En Guyane, j’ai choisi ma date de présence en fonction du calendrier des tirs de la fusée Ariane pour rendre possible un discours général sur le thème de l’Espace. Je reprends le modèle de celui fait au Burkina sur le thème de la francophonie. Avec sept cent mille vues ce discours a porté ses fruits. Je fais en Guyane d’une pierre deux coups en quelque sorte. Mais l’essentiel de mon attention est sur la violence sociale que subit la Guyane. Le sentiment d’abandon prévaut. À juste titre. Il fait devoir pour le prochain quinquennat. Ici, 50% de la population sous le seuil de pauvreté. C’est 14% dans l’hexagone. Le niveau de vie des plus pauvres en Guyane est deux fois plus faible que celui constaté dans l’hexagone. 13 à 20 % de la population vivrait sans eau ni électricité ! Un tiers des logements sont sur-occupés. C’est quatre fois plus que dans l’hexagone. Et 22 % de la population au chômage, dont 46 % chez les jeunes de moins de 25 ans. Une personne sur 4 vit au sein d’un foyer bénéficiaire du RSA en Guyane contre une personne sur vingt en France européenne.

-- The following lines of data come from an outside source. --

Definition RegisterFeature (id eid : string) (now : Z) (input : RegisterFeatureProps) (s0 : RegistryStore) : RegistryM FeatureOutput :=
  match findFeature (trim (rf_key input)) (rf_tenantId input) s0 with
  | Some existing => lift (presentFeature existing)
  | None =>
      id ← lift (UniqueEntityId_from id);
      f ← lift (register id input eid now);
      saveFeature f (rf_tenantId input);;
      lift (presentFeature f)
  end.
Definition withFeature (key tenantId : string) (apply : FeatureM unit) (s0 : RegistryStore) : RegistryM FeatureOutput :=
  f ← require "Feature not found" (findFeature (trim key) tenantId s0);
  f ← call f apply;
  saveFeature f tenantId;;
  lift (presentFeature f).
Definition CreateBundle (id eid : string) (now : Z) (input : CreateBundleProps) (s0 : RegistryStore) : RegistryM FeatureBundleProps :=
  match findBundle (trim (cb_key input)) (cb_tenantId input) s0 with
  | Some existing => mret (agg_props existing)
  | None =>
      id ← lift (UniqueEntityId_from id);
      b ← lift (bundle_create id input eid now);
      saveBundle b (cb_tenantId input);;
      mret (agg_props b)
  end.
Definition withBundle (key tenantId : string) (apply : BundleM unit) (s0 : RegistryStore) : RegistryM FeatureBundleProps :=
  b ← require "Bundle not found" (findBundle (trim key) tenantId s0);
  b ← call b apply;
  saveBundle b tenantId;;
  mret (agg_props b).

Definition ResolveFeature (key tenantId : string) (s : RegistryStore) : result (FeatureOutput * bool) :=
  match findFeature (trim key) tenantId s with
  | None => Err (NotFoundError "Feature not found")
  | Some f =>
      let p := agg_props f in
      base ← presentFeature f;
      Ok (base, (bool_decide (ft_lifecycle p = fl_active) || bool_decide (ft_lifecycle p = fl_deprecated)) && bool_decide (is_Some (ft_publishedVersionNumber p)))
  end.
Definition ListFeatures (lifecycle category : option string) (tenantId : string) (s : RegistryStore) : result (list FeatureOutput) :=
  map_must presentFeature (listFeatures tenantId lifecycle category s).
Definition ListBundles (tenantId : string) (s : RegistryStore) : list FeatureBundleProps := agg_props <$> listBundles tenantId s.

(** The entitlement port: an unknown feature is denied; otherwise Licensing decides, told whether the
    feature is available. *)
Definition CompositeEntitlementPort (resolveFeatureAvailability : string -> option bool) (checkLicensing : string -> string -> bool -> bool * string)
  (tenant featureKey : string) : string * bool * string :=
  match resolveFeatureAvailability featureKey with
  | None => (featureKey, false, "feature_unknown")
  | Some available => let d := checkLicensing tenant featureKey available in (featureKey, d.1, d.2)
  end.

(** The transactions of the registry, one per use case that writes. *)
Inductive RegistryTx :=
| TxRegister (id eid : string) (now : Z) (input : RegisterFeatureProps)
| TxFeature (key tenantId : string) (op : FeatureOp) (eid : string) (now : Z)
| TxCreateBundle (id eid : string) (now : Z) (input : CreateBundleProps)
| TxUpdateBundle (key tenantId : string) (input : UpdateBundleInput) (eid eid' eid'' : string) (now : Z).
Definition registry_tx (t : RegistryTx) (s0 : RegistryStore) : RegistryM unit :=
  match t with
  | TxRegister id eid now input => _ ← RegisterFeature id eid now input s0; mret tt
  | TxFeature key tenantId op eid now => _ ← withFeature key tenantId (feature_exec op eid now) s0; mret tt
  | TxCreateBundle id eid now input => _ ← CreateBundle id eid now input s0; mret tt
  | TxUpdateBundle key tenantId input eid eid' eid'' now => _ ← withBundle key tenantId (bundle_exec input eid eid' eid'' now) s0; mret tt
  end.
(** What a transaction that read the store once commits. *)
Definition registry_commit (t : RegistryTx) (snaps : list RegistryStore) (s : RegistryStore) : result RegistryStore :=
  match snaps with [s0] => committed (registry_tx t s0) s | _ => Err (UnexpectedError "a transaction reads once") end.

End features.

(** ** The graph of a registry *)

Record NamedSpec := mkNamed { ns_key : string; ns_spec : FeatureSpec }.
Definition named (f : FeatureDefinition) : result NamedSpec := s ← effectiveSpec (agg_props f); Ok (mkNamed (ft_key (agg_props f)) s).
Definition graph_feature (x : NamedSpec) : GraphFeature :=
  mkGraphFeature (ns_key x) ((fun d => (fd_featureKey d, fd_minVersion d)) <$> fe_dependencies (ns_spec x)) (fc_requires (fe_compatibility (ns_spec x))).
Definition registry_graph (l : list NamedSpec) : Edges := fromFeatures (graph_feature <$> l).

Tel est le tableau des faits accablants. Dans la crise sanitaire, l’abandon se paie très cher. L’étude de l’Inspection générale des Affaires sociales parue en février 2021 montre qu’il y a deux fois moins de lits d’hospitalisation de jour que dans l’hexagone et quatre fois moins de lits de soins de suite et de réadaptation pour 100 000 habitants. Pour finir le nombre de personnels médicaux et paramédicaux est 50 % inférieur à la moyenne nationale. L’abandon a amplifié le krach sanitaire. La Guyane est le plus grand désert médical de France. Il s’y trouve 2 fois moins de médecins, 15% de la population n’a pas accès à l’eau courante et est empêchée d’effectuer les gestes barrières de base. Tel est le contexte dans lequel évolue la Guyane qui est sous état d’urgence sanitaire depuis le 17 octobre 2020, c’est-à-dire il y a plus d’un an.
Ce tableau permet de comprendre l’urgence et la nécessité de se lancer à fond dans un autre rythme d’aménagement et de prise en compte des besoins de base de la population. Car la population guyanaise a quadruplé en 40 ans. Et elle va à nouveau doubler d’ici 2040. Mesurons ce que cela veut dire dans tous les domaines. Par exemple d’ici les dix prochaines années selon le défenseur des droits, les besoins en constructions scolaires sont estimés à dix lycées, neuf collèges et quatre cents classes du premier degré. Comment peut-on faire France ensemble si nous laissons se creuser de tels écarts ? Qui ne comprend pas que la côte d’alerte va être franchie si rien ne change vite et fort ? Ici une jeunesse impétueuse se déploie. 33 % de la population est âgée de moins de 14 ans. 23 % a entre 15 et 29 ans ! Comprenez-vous ? 70% des enfants n’ont pas le français pour langue maternelle. Et 15 % des 15-17 ans ne sont pas scolarisés, contre 5 % en moyenne nationale. Voila. Chaque génération est un peuple nouveau. Le peuple nouveau qui s’avance n’a pas la patience d’attendre ce dont il ne sait rien. Il a juste envie de vivre. Et de vivre dignement. Ceux qui se passionnent pour les insondables bêtises de monsieur Zemmour sur la France savent-ils ce qu’est la France ? La vraie. Celle qui existe vraiment. Celle dont nous sommes comptables pour le futur immédiat.